House Committee Approves Budget Resolution That Proposes Massive Cuts to Domestic Programs

The House Budget Committee approved its FY18 budget and tax reform blueprint on July 19 along a party-line vote. If approved by Congress, the plan would dramatically re-write federal priorities over the next 10 years. The blueprint increases defense spending by nearly $1 trillion, reduces investments in domestic discretionary programs by $1.3 trillion – to its lowest level since before the Great Depression - and calls for more than $4.4 trillion in cuts to mandatory programs like Medicaid and food stamps that ensure basic living standards for low income families. The blueprint fast-tracks the first $200 billion in cuts to help pay for tax cuts that will largely benefit wealthy Americans.

The blueprint directs the House Financial Services Committee, which oversees affordable housing and community development programs, to find at least $14 billion in savings. It offers states the ability to take block grants for Medicaid and to add strict work requirements on Medicaid and food stamp recipients.

During the Committee’s debate of the resolution, Democrats offered several amendments aimed at maintaining or increasing funding for domestic programs. Nearly all of the amendments were rejected along a party-line vote. Ranking Member John Yarmuth (D-KY) introduced an amendment to raise the spending caps required by the Budget Control Act equally for defense and non-defense programs. Representative Barbara Lee (D-CA) offered an amendment to protect funding for anti-poverty programs.

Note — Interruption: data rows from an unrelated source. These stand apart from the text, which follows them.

(** C3, witness: one store is cached, the other is not; the service
    would locate it, and is not asked. *)
Lemma transform_stores_offline_witness :
  let run := transform_stores lower_latin1 service_found cached_world in
  requests (snd run) = []
  /\ cache (snd run) = {[ lac_address := lac_entry ]}
  /\ fst run = Ok tt
  /\ exists stores',
       out_stores (snd run) = Holds stores'
       /\ Forall2 (fun st st' =>
                     ({[ lac_address := lac_entry ]} : gmap pystr jval)
                       !! normalize_address st = None ->
                     st_coordinates st' = Some zero_coords)
                  [lac_store; gare_store] stores'.
Proof.
  destruct (transform_stores_offline lower_latin1 service_found cached_world
              [lac_store; gare_store] eq_refl) as (Hr & Hc & Hout & Hok).
  assert (Hrun : fst (transform_stores lower_latin1 service_found cached_world)
                 = Ok tt).
  { apply Hok; [reflexivity|].
    repeat constructor; intros v Hv; vm_compute in Hv;
      [injection Hv as <-; eexists; reflexivity | discriminate]. }
  cbv zeta. split; [exact Hr|]. split; [exact Hc|]. split; [exact Hrun|].
  exact (Hout Hrun).
Defined.

Example transform_stores_demo :
  option_map (List.map (fun st => (st_store_id st, st_retailer_id st,
                                   st_coordinates st)))
    (match out_stores (snd (transform_stores lower_latin1 service_found
                              cached_world)) with
     | Holds stores' => Some stores'
     | _ => None
     end)
  = Some [ (Some (cps "coop_12"), Some (cps "coop"),
            Some {| latitude := JFloat 93 (-1); longitude := JFloat 53 (-3) |});
           (Some (cps "unknown_migros gare"), Some (cps "migros"),
            Some zero_coords) ].
Proof. reflexivity. Qed.

(** ** Price aggregation *)

Example end_to_end_scenario :
  List.map (fun o => (doc_id o, price o, product_name o))
    (transform_retailer_prices lower_latin1 [coop_12_p1; coop_77_p1] [milk]
       (cps "2025-01-01T00:00:00Z"))
  = [ (cps "coop_p1", JFloat 5 (-1), JStr (cps "Milk")) ].
Proof. reflexivity. Qed.

(** C1, witness: the second record of the scenario has a key seen
    before and does not change the output. *)
Lemma retailer_prices_first_seen_witness :
  retailer_prices lower_latin1 ([coop_12_p1] ++ [])
    {[ cps "p1" := milk ]} (cps "2025-01-01T00:00:00Z")
  = retailer_prices lower_latin1 [coop_12_p1; coop_77_p1]
      {[ cps "p1" := milk ]} (cps "2025-01-01T00:00:00Z").
Proof.
  apply (proj2 (proj2 (proj2
           (retailer_prices_first_seen lower_latin1 [coop_12_p1; coop_77_p1]
              {[ cps "p1" := milk ]} (cps "2025-01-01T00:00:00Z"))))
           [coop_12_p1] coop_77_p1 []).
  - reflexivity.
  - left. reflexivity.
Defined.

(** ** Further instances *)

Example main_demo :
  fst (main lower_latin1 service_found (cps "2025-01-01T00:00:00Z") sample_system)
  = Ok tt
  /\ out_products
       (sys_disk (snd (main lower_latin1 service_found
                         (cps "2025-01-01T00:00:00Z") sample_system)))
     = out_products disk_after_phase_1.
Proof. split; reflexivity. Qed.

(** X5, witness: a located address is answered from the cache, also
    without credential. *)
Lemma lookup_repeatable_witness :
  let w1 := snd (get_coordinates_for_store service_found gare_store
                   (Some (cps "key")) fresh_world) in
  let w2 := run_lookups service_found [(lac_store, Some (cps "key"))] w1 in
  get_coordinates_for_store service_found gare_store None w2
  = (Ok {| latitude := JFloat 93 (-1); longitude := JFloat 53 (-3) |}, w2).
Proof.
  exact (lookup_repeatable service_found gare_store 107 (cps "ey") fresh_world
           {| latitude := JFloat 93 (-1); longitude := JFloat 53 (-3) |}
           eq_refl [(lac_store, Some (cps "key"))] gare_store None eq_refl).
Defined.

(** X7, witness: an answer that is not an object makes the lookup
    raise; the cache stays empty. *)
Lemma lookup_cache_change_witness :
  fst (get_coordinates_for_store service_garbled gare_store (Some (cps "key"))
         fresh_world) = Raise AttributeError
  /\ cache (snd (get_coordinates_for_store service_garbled gare_store
                   (Some (cps "key")) fresh_world)) = ∅.
Proof.
  split; [reflexivity|].
  exact (proj2 (proj2 (proj2 (proj2
           (lookup_cache_change service_garbled gare_store (Some (cps "key"))
              fresh_world)))) AttributeError eq_refl).
Defined.

(** X8, witness. *)
Lemma lookup_transport_failure_witness :
  get_coordinates_for_store service_down gare_store (Some (cps "key")) fresh_world
  = (Ok zero_coords,
     with_cache
       (<[cps "Place de la Gare 1" := sentinel (JStr (cps "error"))]> ∅)
       (with_request {| req_address := cps "Place de la Gare 1";
                        req_key := cps "key" |} fresh_world)).
Proof.
  apply (lookup_transport_failure service_down gare_store 107 (cps "ey")
           fresh_world).
  - discriminate.
  - reflexivity.
  - reflexivity.
Defined.

(** X9, witness. *)
Lemma lookup_success_witness :
  fst (get_coordinates_for_store service_found gare_store (Some (cps "key"))
         fresh_world)
  = Ok {| latitude := JFloat 93 (-1); longitude := JFloat 53 (-3) |}.
Proof.
  refine (f_equal fst (lookup_success service_found gare_store 107 (cps "ey") fresh_world
             [ (cps "status", JStr (cps "OK"));
               (cps "results",
                JList [ JDict [ (cps "geometry",
                                 JDict [ (cps "location",
                                          JDict [ (cps "lat", JFloat 93 (-1));
                                                  (cps "lng", JFloat 53 (-3)) ]);
                                         (cps "location_type",
                                          JStr (cps "ROOFTOP")) ]) ] ]) ]
             [ (cps "geometry",
                JDict [ (cps "location",
                         JDict [ (cps "lat", JFloat 93 (-1));
                                 (cps "lng", JFloat 53 (-3)) ]);
                        (cps "location_type", JStr (cps "ROOFTOP")) ]) ]
             [ (cps "location",
                JDict [ (cps "lat", JFloat 93 (-1)); (cps "lng", JFloat 53 (-3)) ]);
               (cps "location_type", JStr (cps "ROOFTOP")) ]
             [ (cps "lat", JFloat 93 (-1)); (cps "lng", JFloat 53 (-3)) ]
             [] (JFloat 93 (-1)) (JFloat 53 (-3)) _ _ _ _ _ _ _ _ _));
    try reflexivity.
  discriminate.
Defined.

(** X10, witness. *)
Lemma transform_stores_output_witness :
  exists stores',
    out_stores (snd (transform_stores lower_latin1 service_found cached_world))
    = Holds stores'
    /\ length stores' = 2%nat.
Proof.
  destruct (transform_stores_output lower_latin1 service_found cached_world
              [lac_store; gare_store] eq_refl eq_refl)
    as (stores' & Hout & Hall).
  exists stores'. split; [exact Hout|].
  apply Forall2_length in Hall. symmetry. exact Hall.
Defined.

(** X11, witness. *)
Lemma transform_store_idempotent_witness :
  exists st',
    fst (transform_store lower_latin1 service_found gare_store cached_world)
    = Ok st'
    /\ transform_store lower_latin1 service_found st' cached_world
       = (Ok st', cached_world).
Proof.
  eexists. split; [reflexivity|].
  apply (proj1 (transform_store_idempotent lower_latin1 service_found
                  cached_world) gare_store).
  reflexivity.
Defined.

(** X17, witness: two records with different keys, in both orders. *)
Lemma retailer_prices_order_independent_witness :
  retailer_prices lower_latin1 [coop_12_p1; aldi_3_p9] ∅ (cps "t")
  = retailer_prices lower_latin1 [aldi_3_p9; coop_12_p1] ∅ (cps "t").
Proof.
  apply retailer_prices_order_independent; [|apply perm_swap].
  constructor; [|constructor; [intros []|constructor]].
  intros [H|[]]. vm_compute in H. discriminate H.
Defined.

(** X19, witness. *)
Lemma transform_products_output_witness :
  exists ps ps',
    in_products sample_disk = Holds ps
    /\ out_products (snd (transform_products sample_disk)) = Holds ps'
    /\ length ps = length ps'.
Proof.
  destruct (transform_products_output sample_disk eq_refl)
    as (ps & ps' & Hin & Hout & Hall).
  exists ps, ps'. split; [exact Hin|]. split; [exact Hout|].
  exact (Forall2_length _ _ _ Hall).
Defined.

(** X12, witness: the second store meets a cached text; nothing is
    written. *)
Lemma transform_stores_failure_witness :
  transform_stores lower_latin1 service_found world_with_text_entry
  = (Raise AttributeError,
     with_cache {[ lac_address := JStr (cps "pending") ]} world_with_text_entry)
  /\ out_stores
       (snd (transform_stores lower_latin1 service_found world_with_text_entry))
     = Absent.
Proof.
  assert (H : transform_stores lower_latin1 service_found world_with_text_entry
              = (Raise AttributeError,
                 with_cache {[ lac_address := JStr (cps "pending") ]}
                   world_with_text_entry)).
  { apply (proj1 (transform_stores_failure lower_latin1 service_found
                    world_with_text_entry)).
    apply Exists_cons_tl, Exists_cons_hd.
    split; [discriminate|].
    exists (JStr (cps "pending")). split; [now vm_compute | discriminate]. }
  split; [exact H | now rewrite H].
Defined.

(** X20, witness: a product named by a number stops phase 1 before the
    write; a name with a lone surrogate stops it in the write, and the
    product output of the earlier run is lost. *)
Lemma transform_products_failure_witness :
  fst (transform_products disk_with_numeric_name) = Raise AttributeError
  /\ fst (transform_products disk_with_numeric_name) <> Ok tt
  /\ transform_products disk_with_lone_surrogate
     = (Raise UnicodeEncodeError,
        with_truncated_out_products disk_with_lone_surrogate)
  /\ out_products (snd (transform_products disk_with_lone_surrogate))
     = Malformed.
Proof.
  split; [reflexivity|]. split.
  { apply (proj1 (transform_products_failure disk_with_numeric_name)).
    constructor. left. reflexivity. }
  assert (H : transform_products disk_with_lone_surrogate
              = (Raise UnicodeEncodeError,
                 with_truncated_out_products disk_with_lone_surrogate)).
  { eapply (proj2 (proj2 (proj2
              (transform_products_failure disk_with_lone_surrogate)))
              [torn_row]).
    - reflexivity.
    - exact I.
    - reflexivity.
    - reflexivity.
    - reflexivity. }
  split; [exact H | now rewrite H].
Defined.

(** X21, witness. *)
Lemma transform_discounts_output_witness :
  exists ds',
    out_discounts (snd (transform_discounts sample_disk)) = Holds ds'
    /\ length ds' = 1%nat.
Proof.
  destruct (transform_discounts_output sample_disk [oeufs_discount]
              eq_refl eq_refl) as (ds' & Hout & Hall).
  exists ds'. split; [exact Hout|].
  symmetry. exact (Forall2_length _ _ _ Hall).
Defined.

(** X22, witness. *)
Lemma transform_discounts_idempotent_witness :
  transform_discounts (snd (transform_discounts sample_disk))
  = (Ok tt, snd (transform_discounts sample_disk)).
Proof.
  exact (transform_discounts_idempotent sample_disk eq_refl).
Defined.

(** X23, witness: a discount named with a lone surrogate stops phase 4
    in the write, and the discounts file is lost. *)
Lemma transform_discounts_absent_witness :
  transform_discounts disk_with_lone_surrogate
  = (Raise UnicodeEncodeError,
     with_truncated_out_discounts disk_with_lone_surrogate)
  /\ out_discounts (snd (transform_discounts disk_with_lone_surrogate))
     = Malformed.
Proof.
  assert (H : transform_discounts disk_with_lone_surrogate
              = (Raise UnicodeEncodeError,
                 with_truncated_out_discounts disk_with_lone_surrogate)).
  { eapply (proj2 (proj2 (transform_discounts_absent disk_with_lone_surrogate))
              [torn_discount]).
    - reflexivity.
    - reflexivity.
    - reflexivity.
    - reflexivity. }
  split; [exact H | now rewrite H].
Defined.


(** X25, witness. *)
Lemma main_completes_witness :
  exists ps' products,
    out_products
      (sys_disk (snd (main lower_latin1 service_found (cps "t") sample_system)))
    = Holds ps'
    /\ for_each_result as_product ps' = Ok products
    /\ out_retailer_prices
         (sys_disk (snd (main lower_latin1 service_found (cps "t")
                           sample_system)))
       = Holds (transform_retailer_prices lower_latin1
                  [coop_12_p1; coop_77_p1] products (cps "t")).
Proof.
  destruct (main_completes lower_latin1 service_found (cps "t") sample_system
              eq_refl)
    as (ps & ps' & inventory & products & _ & Hinv & _ & Hprod & _ & Hout
        & Hprices & _).
  assert (inventory = [coop_12_p1; coop_77_p1]) as -> by
    (cbn in Hinv; congruence).
  exists ps', products. split; [exact Hout|]. split; [exact Hprod|].
  exact Hprices.
Defined.

(** X27, witness. *)
Lemma main_without_products_witness :
  fst (main lower_latin1 service_found (cps "t") system_without_products)
  = Raise FileNotFoundError
  /\ out_retailers
       (sys_disk (snd (main lower_latin1 service_found (cps "t")
                         system_without_products)))
     = Holds retailers
  /\ out_stores
       (sys_world (snd (main lower_latin1 service_found (cps "t")
                          system_without_products)))
     = Absent.
Proof.
  rewrite (main_without_products lower_latin1 service_found (cps "t")
             system_without_products eq_refl eq_refl).
  repeat split.
Defined.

While the Committee approved the blueprint, it is unclear whether it has enough support to pass on the House floor, let alone in the Senate, where moderate Republicans would likely be reluctant to approve such deep cuts.

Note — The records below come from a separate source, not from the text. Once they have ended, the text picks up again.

(** * typeform_browserless: a shallow embedding of the form-filling script

    The script fetches rows, fetches a Typeform schema, asks a completion
    service for one answer per field and replays the answers in a browser
    through keyboard actions.  This development embeds the script's own
    functions ([get_form_fields], [map_row_to_typeform],
    [fill_and_submit_form], the main loop) and establishes the properties
    the specification states about them.

    Modelling choices.
    - Python values are the values [json.loads] produces: [None], booleans,
      integers, strings, lists and dictionaries (insertion ordered, keys are
      strings).  JSON numbers with a fractional part are not represented.
    - A Python [str] is a Rocq [string] holding its UTF-8 bytes.  Splitting
      on a comma, removing spaces and testing a prefix work on the bytes.
      The builtins that depend on the Unicode tables ([str.lower],
      [str.isdigit], [int] of a string) are computed here on ASCII strings;
      on a string that has a non-ASCII character they are the interpreter's,
      which a [world] carries as it carries [repr].
    - The interpreter's limit on the number of digits of a conversion between
      [int] and [str] is its setting [int_max_str_digits] (4300 by default
      where the limit exists, 0 for no limit).  The integers of an Answer Map
      were built by [json.loads] from their decimal text under that limit,
      so that [str] of such an integer does not raise.
    - Everything outside the script (browser, HTTP, completion service,
      table store, JSON parser, temporary files) is an external call whose
      outcome is chosen by an arbitrary [world], a function of the history
      of the run.  Exceptions are the instances of Python's [Exception]
      class; printing and sleeping always succeed.
    - The statements the module runs on import (reading the environment,
      creating the clients) come before [main] and are not modelled. *)

From Stdlib Require Import String Ascii List ZArith Bool Lia.
From Stdlib Require Import DecimalString DecimalPos.
Import ListNotations.

Set Warnings "-register-all".
Local Open Scope list_scope.
Local Open Scope string_scope.

(** ** Python values and the builtins the script uses *)

Module Py.

Inductive value : Type :=
| VNone
| VBool (b : bool)
| VInt (n : Z)
| VStr (s : string)
| VList (items : list value)
| VDict (entries : list (string * value)).

(** Instances of [Exception] the script can meet. [LibraryError] stands for
    whatever a third-party call raises (Playwright, requests, openai, ...). *)
Inductive exn : Type :=
| TypeError
| ValueError
| AttributeError
| HTTPError (status : Z)
| LibraryError (what : string).

Inductive outcome (A : Type) : Type :=
| Ok (a : A)
| Raise (e : exn).
Arguments Ok {A} a.
Arguments Raise {A} e.

Definition is_ok {A} (r : outcome A) : bool :=
  match r with Ok _ => true | Raise _ => false end.

(** [bool(v)] *)
Definition truthy (v : value) : bool :=
  match v with
  | VNone => false
  | VBool b => b
  | VInt n => negb (Z.eqb n 0)
  | VStr s => negb (String.eqb s "")
  | VList items => match items with [] => false | _ :: _ => true end
  | VDict entries => match entries with [] => false | _ :: _ => true end
  end.

(** [v is not None] *)
Definition is_not_none (v : value) : bool :=
  match v with VNone => false | _ => true end.

(** [sep.join(parts)] *)
Fixpoint join (sep : string) (parts : list string) : string :=
  match parts with
  | [] => ""
  | [p] => p
  | p :: rest => p ++ sep ++ join sep rest
  end.

(** Decimal rendering of an integer, as [str(n)] prints it. *)
Definition str_of_Z (n : Z) : string := NilZero.string_of_int (Z.to_int n).

(** [repr(v)]; [repr_str] is the builtin [repr] on strings (quoting and
    escaping), which the script only reaches through [str] of a container. *)
Fixpoint py_repr (repr_str : string -> string) (v : value) : string :=
  match v with
  | VNone => "None"
  | VBool true => "True"
  | VBool false => "False"
  | VInt n => str_of_Z n
  | VStr s => repr_str s
  | VList items => "[" ++ join ", " (map (py_repr repr_str) items) ++ "]"
  | VDict entries =>
      "{" ++ join ", "
               (map (fun kv : string * value => let (k, x) := kv in
                               repr_str k ++ ": " ++ py_repr repr_str x)
                    entries) ++ "}"
  end.

(** [str(v)] *)
Definition py_str (repr_str : string -> string) (v : value) : string :=
  match v with
  | VStr s => s
  | _ => py_repr repr_str v
  end.

(** [a == b] where [b] is a string literal. *)
Definition eq_str (v : value) (s : string) : bool :=
  match v with VStr t => String.eqb t s | _ => false end.

(** [v in [s1, s2, ...]] for a list of string literals. *)
Definition in_strs (v : value) (l : list string) : bool :=
  existsb (eq_str v) l.

(** Lookup in a dictionary's entries. *)
Fixpoint assoc (k : string) (entries : list (string * value)) : option value :=
  match entries with
  | [] => None
  | (k', x) :: rest => if String.eqb k k' then Some x else assoc k rest
  end.

(** [d.get(key, default)]: [AttributeError] when [d] is not a dictionary,
    [TypeError] when the key is unhashable; a hashable key that is not a
    string is never found, the keys being strings. *)
Definition dict_get (d key default : value) : outcome value :=
  match d with
  | VDict entries =>
      match key with
      | VList _ | VDict _ => Raise TypeError
      | VStr k => Ok (match assoc k entries with Some x => x | None => default end)
      | _ => Ok default
      end
  | _ => Raise AttributeError
  end.

(** The elements [for x in v] visits; [TypeError] when [v] is not iterable. *)
Definition py_iter (v : value) : outcome (list value) :=
  match v with
  | VList items => Ok items
  | VDict entries => Ok (map (fun kv => VStr (fst kv)) entries)
  | VStr s => Ok (map (fun c => VStr (String c "")) (list_ascii_of_string s))
  | _ => Raise TypeError
  end.

(** *** Strings *)

Definition code (c : ascii) : Z := Z.of_N (N_of_ascii c).

(** A string of ASCII characters only. *)
Definition is_ascii (s : string) : bool :=
  forallb (fun c => (code c <? 128)%Z) (list_ascii_of_string s).

Definition is_digit (c : ascii) : bool := (48 <=? code c)%Z && (code c <=? 57)%Z.

(** [s.isdigit()] on an ASCII string: not empty, and the digits 0 to 9 only.
    On any string [str_isdigit] below. *)
Definition isdigit (s : string) : bool :=
  match s with
  | "" => false
  | _ => forallb is_digit (list_ascii_of_string s)
  end.

Definition lower_char (c : ascii) : ascii :=
  if (65 <=? code c)%Z && (code c <=? 90)%Z
  then ascii_of_N (N_of_ascii c + 32)
  else c.

(** [s.lower()] on an ASCII string: the letters A to Z are lowered, every
    other byte is kept.  On any string [str_lower] below. *)
Fixpoint lower (s : string) : string :=
  match s with
  | "" => ""
  | String c r => String (lower_char c) (lower r)
  end.

(** [s.replace(" ", "")] *)
Fixpoint remove_spaces (s : string) : string :=
  match s with
  | "" => ""
  | String c r => if Ascii.eqb c " " then remove_spaces r
                  else String c (remove_spaces r)
  end.

(** [s.split(sep)] for a one-character separator. *)
Fixpoint split (sep : ascii) (s : string) : list string :=
  match s with
  | "" => [""]
  | String c r =>
      if Ascii.eqb c sep then "" :: split sep r
      else match split sep r with
           | [] => [String c ""]
           | t :: ts => String c t :: ts
           end
  end.

(** [s.startswith(p)] *)
Definition startswith (p s : string) : bool := String.prefix p s.

(** Value of a run of decimal digits, most significant first. *)
Fixpoint digits_value (acc : Z) (s : string) : Z :=
  match s with
  | "" => acc
  | String c r => digits_value (10 * acc + (code c - 48)) r
  end.

(** Whitespace that [int] skips around a numeral in an ASCII string: the
    characters 9 to 13 and the space. *)
Definition is_space (c : ascii) : bool :=
  let n := code c in
  ((9 <=? n) && (n <=? 13) || (n =? 32))%Z.

Fixpoint lstrip (s : string) : string :=
  match s with
  | "" => ""
  | String c r => if is_space c then lstrip r else s
  end.

(** The digits of a numeral body [digit (_? digit)*] followed by optional
    whitespace, or [None].  [prev] tells what was read last: [0] nothing,
    [1] a digit, [2] an underscore. *)
Fixpoint numeral_body (prev : nat) (s : string) : option string :=
  match s with
  | "" => match prev with 1%nat => Some "" | _ => None end
  | String c r =>
      if is_digit c then option_map (String c) (numeral_body 1 r)
      else if Ascii.eqb c "_" then
        match prev with 1%nat => numeral_body 2 r | _ => None end
      else match prev with
           | 1%nat => match lstrip s with "" => Some "" | _ => None end
           | _ => None
           end
  end.

(** The integer an ASCII string denotes in base ten, if it is a numeral:
    optional whitespace, an optional sign, digits with single underscores
    between them, optional whitespace. *)
Definition int_of_string (s : string) : option Z :=
  match lstrip s with
  | String "-" r => option_map (fun d => (- digits_value 0 d)%Z) (numeral_body 0 r)
  | String "+" r => option_map (digits_value 0) (numeral_body 0 r)
  | r => option_map (digits_value 0) (numeral_body 0 r)
  end.

(** What the interpreter decides: its Unicode tables, as far as the script
    consults them, and its limit on the digits of a conversion.
    [unicode_lower] lowers the letters that are not ASCII, [unicode_isdigit]
    and [unicode_int] are [str.isdigit] and [int] on a string that has a
    non-ASCII character ([None] where [int] raises [ValueError]), and
    [int_max_str_digits] is [sys.get_int_max_str_digits()]. *)
Record interpreter : Type := {
  unicode_lower : string -> string;
  unicode_isdigit : string -> bool;
  unicode_int : string -> option Z;
  int_max_str_digits : nat
}.

(** [s.lower()] *)
Definition str_lower (i : interpreter) (s : string) : string :=
  if is_ascii s then lower s else unicode_lower i (lower s).

(** [s.isdigit()] *)
Definition str_isdigit (i : interpreter) (s : string) : bool :=
  if is_ascii s then isdigit s else unicode_isdigit i s.

(** The number of digits of an ASCII string. *)
Definition digit_count (s : string) : nat :=
  length (filter is_digit (list_ascii_of_string s)).

(** The test of the limit: a string of more than 640 digits is refused when
    the limit is set and the string has more digits than it allows. *)
Definition over_limit (i : interpreter) (s : string) : bool :=
  (640 <? digit_count s)%nat
  && (0 <? int_max_str_digits i)%nat
  && (int_max_str_digits i <? digit_count s)%nat.

(** [int(s)] on a string, base ten; [None] where it raises [ValueError]. *)
Definition str_int (i : interpreter) (s : string) : option Z :=
  if is_ascii s then
    if over_limit i s then None else int_of_string s
  else unicode_int i s.

(** [int(v)] *)
Definition py_int (i : interpreter) (v : value) : outcome Z :=
  match v with
  | VInt n => Ok n
  | VBool b => Ok (if b then 1 else 0)%Z
  | VStr s => match str_int i s with Some n => Ok n | None => Raise ValueError end
  | VNone | VList _ | VDict _ => Raise TypeError
  end.

Definition byte_of (n : Z) : ascii := ascii_of_N (Z.to_N n).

The conservative House Republican Study Committee (RSC) released its own FY18 budget proposal, which includes many of the deep cuts to housing programs proposed by President Donald Trump. Like the Trump budget request, the RSC budget proposal would eliminate the HOME Investment Partnerships program, Community Development Block Grants, the Choice Neighborhoods Initiative, the Self-Help Homeownership Opportunity Program (SHOP), and the Section 4 Capacity Building program. It would also reduce funding for public housing, asserting that funding the program is “a task that is better left to state and local governments.”

The RSC proposal also suggests linking housing assistance to Temporary Assistance to Needy Families benefits and other welfare assistance programs and imposing work requirements for public housing residents. The RSC claims that the programs as currently structured “encourage broken homes, broken communities, and low self-worth among recipients.”